Instructions to follow
Return exactly the lines of the records below, starting at the line that contains "(** *** Missions" and ending at the line that contains "intro H. assert", with both of those lines kept.

Data extract
(** ** The list of selectable locations *)

Section Locations.

Lemma in_insert_sorted (x y : string) (l : list string) :
  In y (insert_sorted x l) <-> y = x \/ In y l.
Proof.
  induction l as [|z l IH]; simpl.
  - intuition congruence.
  - destruct (String.leb x z); simpl; [intuition congruence|].
    rewrite IH. intuition congruence.
Qed.

Lemma in_sorted (y : string) (l : list string) : In y (sorted l) <-> In y l.
Proof.
  induction l as [|x l IH]; simpl; [reflexivity|].
  rewrite in_insert_sorted, IH. intuition congruence.
Qed.

Lemma in_unique (y : string) (l : list string) :
  In y (Pandas.unique l) <-> In y l.
Proof.
  induction l as [|x l IH]; simpl; [reflexivity|].
  rewrite filter_In, IH, negb_true_iff.
  destruct (String.eqb_spec x y) as [->|Hne]; intuition congruence.
Qed.

Lemma location_in_locations (df : DataFrame) (r : Row) :
  In r df -> In (location r) (locations df).
Proof.
  intros Hr. unfold locations. apply in_sorted, in_unique.
  apply in_map. exact Hr.
Qed.

Lemma isin_In (x : string) (values : list string) :
  Pandas.isin x values = true <-> In x values.
Proof. rewrite isin_elem_of. apply list_elem_of_In. Qed.

Lemma isin_known_locations (df : DataFrame) (sel : list string) (r : Row) :
  In r df ->
  Pandas.isin (location r) (known_locations df sel)
  = Pandas.isin (location r) sel.
Proof.
  intros Hr. apply eq_true_iff_eq. rewrite !isin_In.
  unfold known_locations. rewrite filter_In, isin_In.
  pose proof (location_in_locations df r Hr). tauto.
Qed.

(** The mask only looks at the locations of the rows of the frame. *)
Lemma filtered_df_selection_ext
    (df : DataFrame) (sel sel' : list string) (s e : Z) :
  (forall r, In r df ->
             Pandas.isin (location r) sel = Pandas.isin (location r) sel') ->
  filtered_df df sel s e = filtered_df df sel' s e.
Proof.
  intros Hext. unfold filtered_df, mask. f_equal.
  apply map_ext_in. intros r Hr. rewrite (Hext r Hr). reflexivity.
Qed.

End Locations.

(** C10: names of the selection that do not occur in the data set are
    harmless: filtering by the selection and filtering by its part that
    occurs in the data set give the same view, and adding a name that
    occurs nowhere changes nothing. *)
Theorem filtered_df_unknown_locations
    (df : DataFrame) (sel : list string) (s e : Z) :
  s <= e ->
  filtered_df df sel s e = filtered_df df (known_locations df sel) s e /\
  (forall x, ~ In x (locations df) ->
             filtered_df df (x :: sel) s e = filtered_df df sel s e).
Proof.
  intros _. split.
  - apply filtered_df_selection_ext. intros r Hr.
    symmetry. apply isin_known_locations. exact Hr.
  - intros x Hx. apply filtered_df_selection_ext. intros r Hr.
    simpl. destruct (String.eqb_spec (location r) x) as [Heq|Hne].
    + exfalso. apply Hx. rewrite <- Heq. apply location_in_locations, Hr.
    + reflexivity.
Qed.
(** X7: [safe_get] of the crawler returns exactly when no attempt is
    allowed or one of the attempts allowed succeeds after attempts
    that all failed with a WebDriver exception; it raises exactly the
    exception of the first attempt that fails otherwise, or of the
    last attempt allowed. *)
Theorem crawler_safe_get_retries (l : listing) (attempts : nat) :
  (safe_get l attempts = Ok tt <->
     attempts = 0
     \/ exists i, 1 <= i <= attempts /\ l_get l i = Ok tt
          /\ forall j, 1 <= j < i ->
               exists e, l_get l j = Raise e /\ is_webdriver e = true)
  /\ forall e,
       safe_get l attempts = Raise e <->
       exists i, 1 <= i <= attempts /\ l_get l i = Raise e
         /\ (is_webdriver e = false \/ i = attempts)
         /\ forall j, 1 <= j < i ->
              exists e', l_get l j = Raise e' /\ is_webdriver e' = true.
Proof.
  unfold safe_get.
  destruct (crawler_safe_get_from_spec l attempts 1) as [Hok Hraise]. split.
  - rewrite Hok. split.
    + intros [H|(k & Hk & H)]; [left; exact H|right].
      exists k. split; [lia|exact H].
    + intros [H|(k & Hk & H)]; [left; exact H|right].
      exists k. split; [lia|exact H].
  - intros e. rewrite Hraise. split.
    + intros (k & Hk & Hget & Hlast & Hbefore). exists k.
      split; [lia|]. split; [exact Hget|].
      split; [destruct Hlast; [left; assumption|right; lia]|exact Hbefore].
    + intros (k & Hk & Hget & Hlast & Hbefore). exists k.
      split; [lia|]. split; [exact Hget|].
      split; [destruct Hlast; [left; assumption|right; lia]|exact Hbefore].
Qed.

(** X10: however the click loop ends, it has printed one line per
    click, numbered from the count it started with, and has changed
    neither the seen-set nor the file; a count that starts below the
    ceiling does not pass it; and the only exceptions that leave the
    loop are those of an attempt that are neither a timeout nor a stale
    element. *)
Theorem click_loop_stops_or_fails
        (max clicks : nat) (button : list (result unit)) (w : world)
        (r : result nat) (w' : world) :
  click_more_until_stable max clicks button w = (r, w') ->
  exists n,
    clicks <= n /\ (clicks <= max -> n <= max)
    /\ printed w' = printed w ++ map CLICK (seq (S clicks) (n - clicks))
    /\ seen w' = seen w /\ appended w' = appended w
    /\ match r with
       | Ok m => m = n
       | Raise e =>
         Raise e ∈ button
         /\ is_class TimeoutException e = false
         /\ is_class StaleElementReferenceException e = false
       end.
Proof.
  revert clicks w. induction button as [|a button IH]; intros clicks w;
    cbn [click_more_until_stable].
  - intros H. exists clicks.
    assert (r = Ok clicks /\ w' = w) as [-> ->]
        by (destruct (max <=? clicks); injection H as <- <-; auto).
    rewrite Nat.sub_diag, app_nil_r. repeat (split; [lia || reflexivity|]).
    reflexivity.
  - destruct (max <=? clicks) eqn:E.
    { intros [= <- <-]. exists clicks.
      rewrite Nat.sub_diag, app_nil_r.
      repeat (split; [lia || reflexivity|]). reflexivity. }
    apply Nat.leb_gt in E. destruct a as [[]|e].
    + intros H. apply IH in H
        as (n & Hle & Hmax & Hp & Hs & Ha & Hr).
      exists n. split; [lia|]. split; [intros _; apply Hmax; lia|]. split.
      { rewrite Hp. unfold print. cbn [printed].
        replace (n - clicks) with (S (n - S clicks)) by lia.
        rewrite <- app_assoc. reflexivity. }
      split; [exact Hs|]. split; [exact Ha|].
      destruct r as [m|e]; [exact Hr|].
      destruct Hr as (Hin & Hr). split; [right; exact Hin|exact Hr].
    + destruct (is_class TimeoutException e) eqn:Et.
      { intros [= <- <-]. exists clicks.
        rewrite Nat.sub_diag, app_nil_r.
        repeat (split; [lia || reflexivity|]). reflexivity. }
      destruct (is_class StaleElementReferenceException e) eqn:Es.
      * intros H. apply IH in H
          as (n & Hle & Hmax & Hp & Hs & Ha & Hr).
        exists n. do 5 (split; [assumption|]).
        destruct r as [m|e']; [exact Hr|].
        destruct Hr as (Hin & Hr). split; [right; exact Hin|exact Hr].
      * intros [= <- <-]. exists clicks.
        rewrite Nat.sub_diag, app_nil_r.
        repeat (split; [lia || reflexivity|]).
        split; [left|]. split; assumption.
Qed.
Lemma exchange_carries_session_and_persona_witness :
  Js.allWhiteSpace "Hello" = false
  /\ getChatSessionById "s1" (storage boundWorld) = Some curieSession
  /\ selectedPersona curieSession = Some 1
  /\ getPersonaById 1 (storage boundWorld) = Some curie
  /\ exists um am,
       fst (post_session_messages demoValidationError echoGenerator demoEnv "s1"
              (JString "Hello") boundWorld) = statusJson 201 (JsonExchange um am)
       /\ (msg_sessionId um, personaId um) = ("s1", 1)
       /\ (msg_sessionId am, personaId am) = ("s1", 1)
       /\ currentPersonaId curieSession = Some (personaId am).
Proof.
  repeat (split; [reflexivity|]).
  exact (exchange_carries_session_and_persona demoValidationError echoGenerator demoEnv
           "s1" "Hello" boundWorld curieSession 1 curie "Marie Curie heard: Hello"
           eq_refl eq_refl eq_refl eq_refl eq_refl eq_refl).
Defined.

Lemma personaRefsValid_boundWorld : personaRefsValid (storage boundWorld).
Proof.
  intros sid session n Hs Hn. cbn in Hs.
  apply lookup_singleton_Some in Hs. destruct Hs as [_ <-].
  injection Hn as <-. cbn. eauto.
Qed.

Lemma handle_keeps_personaRefsValid_witness :
  personaRefsValid (storage boundWorld)
  /\ bindsKnownPersona (JNumber 2) (storage boundWorld)
  /\ personaRefsValid
       (storage (snd (handle demoValidationError demoNotFoundError echoGenerator demoEnv
                        (PostSession JUndefined (JNumber 2)) boundWorld))).
Proof.
  assert (Hb : bindsKnownPersona (JNumber 2) (storage boundWorld)) by (cbn; eauto).
  split; [exact personaRefsValid_boundWorld|]. split; [exact Hb|].
  exact (handle_keeps_personaRefsValid demoValidationError demoNotFoundError echoGenerator
           demoEnv (PostSession JUndefined (JNumber 2)) boundWorld
           personaRefsValid_boundWorld Hb).
Defined.

(** ** A message after a persona change *)

Section AfterPersonaChange.
(** Shrinking the safety buffer from [buf2] to [buf1] keeps exactly the
    conflicts whose distance is below [buf1], in the same order; whether
    [check_mission] raises does not depend on the buffer. *)
Theorem check_mission_buffer_monotone buf1 buf2 p others :
  buf1 <= buf2 ->
  (forall e, check_mission buf1 p others = Err e <-> check_mission buf2 p others = Err e) /\
  (forall s2 cs2, check_mission buf2 p others = Ok (s2, cs2) ->
     exists s1, check_mission buf1 p others = Ok (s1, filter (keep_below buf1) cs2)).
Proof.
  intro Hb. unfold check_mission. rewrite (check_others_buffer buf1 buf2) by exact Hb.
  destruct (check_others buf2 p others) as [cs|e']; simpl.
  - split.
    + intro e. destruct (filter (keep_below buf1) cs), cs; split; discriminate.
    + intros s2 cs2 H. assert (cs2 = cs) by (destruct cs; inversion H; reflexivity).
      subst cs2. destruct (filter (keep_below buf1) cs); eexists; reflexivity.
  - split; [tauto | intros s2 cs2 H; discriminate].
Qed.

Lemma check_mission_buffer_monotone_witness :
  exists s1, check_mission 5 cross_primary [cross_other] =
    Ok (s1, filter (keep_below 5) [mkConflict (5, 5) (IZR (hms 0 5 0)) "primary" "other" 10]).
Proof.
  apply (proj2 (check_mission_buffer_monotone 5 50 cross_primary [cross_other] ltac:(lra))
           "conflict detected"%string).
  apply cross_result. lra.
Defined.

(** A safety buffer of 0 or less never reports a conflict. *)
Theorem check_mission_nonpositive_buffer buf p others r :
  buf <= 0 -> check_mission buf p others = Ok r -> r = ("clear"%string, []).
Proof.
  intros Hb H. destruct r as [st cs].
  destruct cs as [|c cs].
  - apply check_mission_shape in H as [_ ->]. reflexivity.
  - exfalso.
    destruct (check_mission_In _ _ _ _ _ c H (or_introl eq_refl))
      as [m [a0 [a1 [b0 [b1 [_ [_ [_ Hs]]]]]]]].
    destruct (check_segment_pair_Some _ _ _ _ _ _ _ _ Hs) as [_ [q [t [_ [_ [Hd _]]]]]].
    pose proof (sqrt_pos ((x a0 - x b0) ^ 2 + (y a0 - y b0) ^ 2)).
    unfold calculate_distance in Hd. lra.
Qed.

Lemma check_mission_nonpositive_buffer_witness :
  check_mission 0 cross_primary [cross_other] = Ok ("clear"%string, []).
Proof.
  assert (Ht : exists r, check_mission 0 cross_primary [cross_other] = Ok r).
  { destruct (check_others_total 0 cross_primary [cross_other]) as [cs E];
      [repeat constructor | repeat constructor |].
    unfold check_mission. rewrite E. destruct cs; eexists; reflexivity. }
  destruct Ht as [r Hr]. rewrite Hr. f_equal.
  apply (check_mission_nonpositive_buffer 0 cross_primary [cross_other] r); [lra | exact Hr].
Defined.

(** *** Missions built by [Mission.__post_init__] *)

Lemma Mission_new_Ok_inv wps s e id m :
  Mission_new wps s e id = Ok m ->
  waypoints m <> [] /\ (s < e)%Z /\ forallb (in_window s e) (waypoints m) = true /\
  start_time m = s /\ end_time m = e /\ drone_id m = id /\
  Permutation wps (waypoints m) /\
  waypoints m = (if forallb has_timestamp wps then sort_by_ts wps else wps).
Proof.
  intro H. assert (Hperm : Permutation wps (if forallb has_timestamp wps then sort_by_ts wps else wps))
    by (destruct (forallb has_timestamp wps); [apply sort_by_ts_perm | reflexivity]).
  destruct wps as [|w0 rest]; [discriminate|].
  unfold Mission_new in H. cbv beta iota zeta in H.
  destruct (e <=? s)%Z eqn:Hes; [discriminate|]. apply Z.leb_gt in Hes.
  destruct (forallb (in_window s e) _) eqn:Hw in H; [|discriminate].
  injection H as <-. cbn [waypoints start_time end_time drone_id].
  repeat split; auto.
  change ((if forallb has_timestamp (w0 :: rest) then sort_by_ts (w0 :: rest)
           else w0 :: rest) <> []).
  intro Hn. rewrite Hn in Hperm. apply Permutation_sym, Permutation_nil in Hperm. discriminate.
Qed.

(** A successfully constructed mission has a non-empty waypoint list, a
    window with [start_time < end_time], every timestamped waypoint inside
    that window, the given id and window, and a permutation of the given
    waypoints. *)
Theorem Mission_new_invariant wps s e id m :
  Mission_new wps s e id = Ok m ->
  waypoints m <> [] /\ (start_time m < end_time m)%Z /\
  (forall w t, In w (waypoints m) -> timestamp w = Some t ->
     (start_time m <= t <= end_time m)%Z) /\
  start_time m = s /\ end_time m = e /\ drone_id m = id /\
  Permutation wps (waypoints m).
Proof.
  intro H. destruct (Mission_new_Ok_inv _ _ _ _ _ H)
    as [Hne [Hse [Hw [Hs [He [Hid [Hp _]]]]]]].
  assert (Hin : forall w1 t1, In w1 (waypoints m) -> timestamp w1 = Some t1 ->
                 (s <= t1 <= e)%Z).
  { intros w1 t1 Hin Ht. rewrite forallb_forall in Hw. specialize (Hw w1 Hin).
    unfold in_window in Hw. rewrite Ht in Hw. apply andb_true_iff in Hw as [H1 H2].
    apply Z.leb_le in H1, H2. lia. }
  rewrite Hs, He. split; [exact Hne|]. split; [exact Hse|]. split; [exact Hin|].
  auto.
Qed.

Lemma Mission_new_invariant_witness :
  mkMission [wp 5 5 (hms 0 0 0); wp 0 0 (hms 0 10 0)] (hms 0 0 0) (hms 0 10 0) "d"
    = mkMission [wp 5 5 (hms 0 0 0); wp 0 0 (hms 0 10 0)] (hms 0 0 0) (hms 0 10 0) "d" /\
  (hms 0 0 0 < hms 0 10 0)%Z.
Proof.
  destruct (Mission_new_invariant [wp 0 0 (hms 0 10 0); wp 5 5 (hms 0 0 0)]
              (hms 0 0 0) (hms 0 10 0) "d"
              (mkMission [wp 5 5 (hms 0 0 0); wp 0 0 (hms 0 10 0)]
                         (hms 0 0 0) (hms 0 10 0) "d") eq_refl)
    as [_ [Hse _]].
  split; [reflexivity | exact Hse].
Defined.

Lemma sort_by_ts_sorted_id l : Sorted ts_le l -> sort_by_ts l = l.
Proof.
  induction 1 as [|h t Ht IH Hh]; simpl; [reflexivity|].
  rewrite IH. destruct t as [|h' t']; simpl; [reflexivity|].
  inversion Hh as [|? ? Hle]; subst. unfold ts_le in Hle.
  apply Z.leb_le in Hle. rewrite Hle. reflexivity.
Qed.

(** Constructing a mission again from the fields of a constructed mission
    succeeds and gives the same mission. *)
Theorem Mission_new_roundtrip wps s e id m :
  Mission_new wps s e id = Ok m ->
  Mission_new (waypoints m) (start_time m) (end_time m) (drone_id m) = Ok m.
Proof.
  intro H. destruct (Mission_new_Ok_inv _ _ _ _ _ H)
    as [Hne [Hse [Hw [Hs [He [Hid [Hp Heq]]]]]]].
  assert (Hts : forallb has_timestamp (waypoints m) = forallb has_timestamp wps)
    by (symmetry; apply forallb_perm; exact Hp).
  assert (Hfix : (if forallb has_timestamp (waypoints m)
                  then sort_by_ts (waypoints m) else waypoints m) = waypoints m).
  { rewrite Hts, Heq. destruct (forallb has_timestamp wps); [|reflexivity].
    apply sort_by_ts_sorted_id, sort_by_ts_sorted. }
  rewrite Hs, He.
  destruct m as [wps' s' e' id']; cbn [waypoints start_time end_time drone_id] in *.
  subst s' e' id'.
  destruct wps' as [|w0 rest]; [contradiction|].
  unfold Mission_new. cbv beta iota zeta. rewrite Hfix.
  replace (e <=? s)%Z with false by (symmetry; apply Z.leb_gt; lia).
  rewrite Hw. reflexivity.
Qed.

Lemma Mission_new_roundtrip_witness :
  Mission_new [wp 5 5 (hms 0 0 0); wp 0 0 (hms 0 10 0)] (hms 0 0 0) (hms 0 10 0) "d" =
  Ok (mkMission [wp 5 5 (hms 0 0 0); wp 0 0 (hms 0 10 0)] (hms 0 0 0) (hms 0 10 0) "d").
Proof.
  exact (Mission_new_roundtrip [wp 0 0 (hms 0 10 0); wp 5 5 (hms 0 0 0)]
           (hms 0 0 0) (hms 0 10 0) "d"
           (mkMission [wp 5 5 (hms 0 0 0); wp 0 0 (hms 0 10 0)]
                      (hms 0 0 0) (hms 0 10 0) "d") eq_refl).
Defined.

Lemma check_outer_all_None buf id1 id2 segs1 segs2 :
  (forall a0 a1 b0 b1, In (a0, a1) segs1 -> In (b0, b1) segs2 ->
     check_segment_pair buf id1 id2 a0 a1 b0 b1 = Ok None) ->
  check_outer buf id1 id2 segs1 segs2 = Ok [].
Proof.
  intro H. induction segs1 as [|[a0 a1] rest IH]; simpl; [reflexivity|].
  assert (Hi : check_inner buf id1 id2 a0 a1 segs2 = Ok []).
  { assert (Hs : forall b0 b1, In (b0, b1) segs2 ->
                 check_segment_pair buf id1 id2 a0 a1 b0 b1 = Ok None)
      by (intros; apply H; simpl; auto).
    clear IH H. induction segs2 as [|[b0 b1] rest2 IH2]; simpl; [reflexivity|].
    rewrite Hs by (simpl; auto). simpl.
    rewrite IH2 by (intros; apply Hs; simpl; auto). reflexivity. }
  rewrite Hi. simpl. rewrite IH by (intros; apply H; simpl; auto). reflexivity.
Qed.

Lemma Mission_new_timestamps wps s e id m w :
  Mission_new wps s e id = Ok m -> Forall timed wps -> In w (waypoints m) ->
  exists t, timestamp w = Some t /\ (s <= t <= e)%Z.
Proof.
  intros H Ht Hin. destruct (Mission_new_Ok_inv _ _ _ _ _ H)
    as [_ [_ [Hw [_ [_ [_ [Hp _]]]]]]].
  rewrite Forall_forall in Ht.
  destruct (timed_Some w) as [t Et].
  { apply Ht. apply (Permutation_in w (Permutation_sym Hp)). exact Hin. }
  exists t. split; [exact Et|].
  rewrite forallb_forall in Hw. specialize (Hw w Hin). unfold in_window in Hw.
  rewrite Et in Hw. apply andb_true_iff in Hw as [H1 H2]. apply Z.leb_le in H1, H2. lia.
Qed.

Lemma disjoint_windows_pair buf wps1 s1 e1 id1 wps2 s2 e2 id2 p m :
  Mission_new wps1 s1 e1 id1 = Ok p -> Mission_new wps2 s2 e2 id2 = Ok m ->
  Forall timed wps1 -> Forall timed wps2 -> (e1 < s2)%Z ->
  check_mission_pair buf p m = Ok [] /\ check_mission_pair buf m p = Ok [].
Proof.
  intros Hp Hm T1 T2 Hlt.
  assert (Ts : forall w0 w1 w2 w3, In w0 (waypoints p) -> In w1 (waypoints p) ->
            In w2 (waypoints m) -> In w3 (waypoints m) ->
            exists t0 t1 t2 t3, timestamp w0 = Some t0 /\ timestamp w1 = Some t1 /\
              timestamp w2 = Some t2 /\ timestamp w3 = Some t3 /\
              (t0 < t2)%Z /\ (t0 < t3)%Z /\ (t1 < t2)%Z /\ (t1 < t3)%Z).
  { intros w0 w1 w2 w3 H0 H1 H2 H3.
    destruct (Mission_new_timestamps _ _ _ _ _ _ Hp T1 H0) as [t0 [E0 R0]].
    destruct (Mission_new_timestamps _ _ _ _ _ _ Hp T1 H1) as [t1 [E1 R1]].
    destruct (Mission_new_timestamps _ _ _ _ _ _ Hm T2 H2) as [t2 [E2 R2]].
    destruct (Mission_new_timestamps _ _ _ _ _ _ Hm T2 H3) as [t3 [E3 R3]].
    exists t0, t1, t2, t3. repeat split; auto; lia. }
  unfold check_mission_pair. split; apply check_outer_all_None;
    intros a0 a1 b0 b1 Ha Hb; apply segments_In in Ha as [Ha0 Ha1];
    apply segments_In in Hb as [Hb0 Hb1];
    unfold check_segment_pair, check_temporal_overlap.
  - destruct (Ts a0 a1 b0 b1 Ha0 Ha1 Hb0 Hb1)
      as [t0 [t1 [t2 [t3 [E0 [E1 [E2 [E3 [L02 [L03 [L12 L13]]]]]]]]]]].
    rewrite E0, E1, E2, E3. simpl.
    replace (t1 <? t2)%Z with true by (symmetry; apply Z.ltb_lt; exact L12). reflexivity.
  - destruct (Ts b0 b1 a0 a1 Hb0 Hb1 Ha0 Ha1)
      as [t0 [t1 [t2 [t3 [E0 [E1 [E2 [E3 [L02 [L03 [L12 L13]]]]]]]]]]].
    rewrite E0, E1, E2, E3. simpl.
    replace (t3 <? t0)%Z with false by (symmetry; apply Z.ltb_ge; lia).
    replace (t1 <? t2)%Z with true by (symmetry; apply Z.ltb_lt; exact L12).
    reflexivity.
Qed.

(** Two constructed missions whose waypoints all carry timestamps and whose
    windows are disjoint ([end_time] of the first before [start_time] of the
    second) have no conflict, whichever of the two is the primary one. *)
Theorem disjoint_windows_no_conflict buf wps1 s1 e1 id1 wps2 s2 e2 id2 p m :
  Mission_new wps1 s1 e1 id1 = Ok p -> Mission_new wps2 s2 e2 id2 = Ok m ->
  Forall timed wps1 -> Forall timed wps2 -> (e1 < s2)%Z ->
  check_mission_pair buf p m = Ok [] /\ check_mission_pair buf m p = Ok [].
Proof. apply disjoint_windows_pair. Qed.

Lemma disjoint_windows_no_conflict_witness :
  check_mission_pair 50 cross_primary
    (mkMission [wp 0 10 (hms 1 0 0); wp 10 0 (hms 1 10 0)] (hms 1 0 0) (hms 1 10 0) "late")
    = Ok [] /\
  check_mission_pair 50
    (mkMission [wp 0 10 (hms 1 0 0); wp 10 0 (hms 1 10 0)] (hms 1 0 0) (hms 1 10 0) "late")
    cross_primary = Ok [].
Proof.
  apply (disjoint_windows_no_conflict 50
           [wp 0 0 (hms 0 0 0); wp 10 10 (hms 0 10 0)] (hms 0 0 0) (hms 0 10 0) "primary"
           [wp 0 10 (hms 1 0 0); wp 10 0 (hms 1 10 0)] (hms 1 0 0) (hms 1 10 0) "late");
    [reflexivity | reflexivity | repeat constructor | repeat constructor | unfold hms; lia].
Defined.

(** A straight one-segment path compared with another mission flying the
    very same waypoints is never flagged: the two segments are parallel. *)
Theorem identical_segment_no_conflict buf p m a0 a1 :
  waypoints p = [a0; a1] -> waypoints m = [a0; a1] -> timed a0 -> timed a1 ->
  check_mission_pair buf p m = Ok [].
Proof.
  intros Hp Hm T0 T1. unfold check_mission_pair. rewrite Hp, Hm. simpl.
  assert (Hd : denominator a0 a1 a0 a1 = 0) by (unfold denominator; ring).
  destruct (check_segment_pair_total buf (drone_id p) (drone_id m) a0 a1 a0 a1 T0 T1 T0 T1)
    as [oc E].
  pose proof (check_segment_pair_no_intersection _ _ _ _ _ _ _ _
                (find_intersection_denominator_zero _ _ _ _ Hd) E); subst oc.
  rewrite E. reflexivity.
Qed.

Lemma identical_segment_no_conflict_witness :
  check_mission_pair 50 cross_primary
    (mkMission [wp 0 0 (hms 0 0 0); wp 10 10 (hms 0 10 0)] (hms 0 0 0) (hms 0 10 0) "copy")
  = Ok [].
Proof.
  apply (identical_segment_no_conflict 50 _ _ (wp 0 0 (hms 0 0 0)) (wp 10 10 (hms 0 10 0)));
    reflexivity.
Defined.

(** ** Properties of the mission generator *)

Lemma divide_and_round_bound a b :
  (0 < b)%Z -> (- b <= 2 * (a - b * divide_and_round a b) <= b)%Z.
Proof.
  intro Hb. unfold divide_and_round.
  pose proof (Z.div_mod a b ltac:(lia)) as Ha.
  pose proof (Z.mod_pos_bound a b Hb) as Hr.
  replace (0 <? b)%Z with true by (symmetry; apply Z.ltb_lt; exact Hb).
  generalize (a / b)%Z (a mod b)%Z Ha Hr. intros q r -> Hr'.
  destruct (b <? 2 * r)%Z eqn:E1; cbn [orb].
  - apply Z.ltb_lt in E1. lia.
  - apply Z.ltb_ge in E1.
    destruct ((2 * r =? b)%Z && (q mod 2 =? 1)%Z) eqn:E2.
    + apply andb_true_iff in E2 as [E2 _]. apply Z.eqb_eq in E2. lia.
    + lia.
Qed.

Solution
(** *** Missions built by [Mission.__post_init__] *)

Lemma Mission_new_Ok_inv wps s e id m :
  Mission_new wps s e id = Ok m ->
  waypoints m <> [] /\ (s < e)%Z /\ forallb (in_window s e) (waypoints m) = true /\
  start_time m = s /\ end_time m = e /\ drone_id m = id /\
  Permutation wps (waypoints m) /\
  waypoints m = (if forallb has_timestamp wps then sort_by_ts wps else wps).
Proof.
  intro H. assert (Hperm : Permutation wps (if forallb has_timestamp wps then sort_by_ts wps else wps))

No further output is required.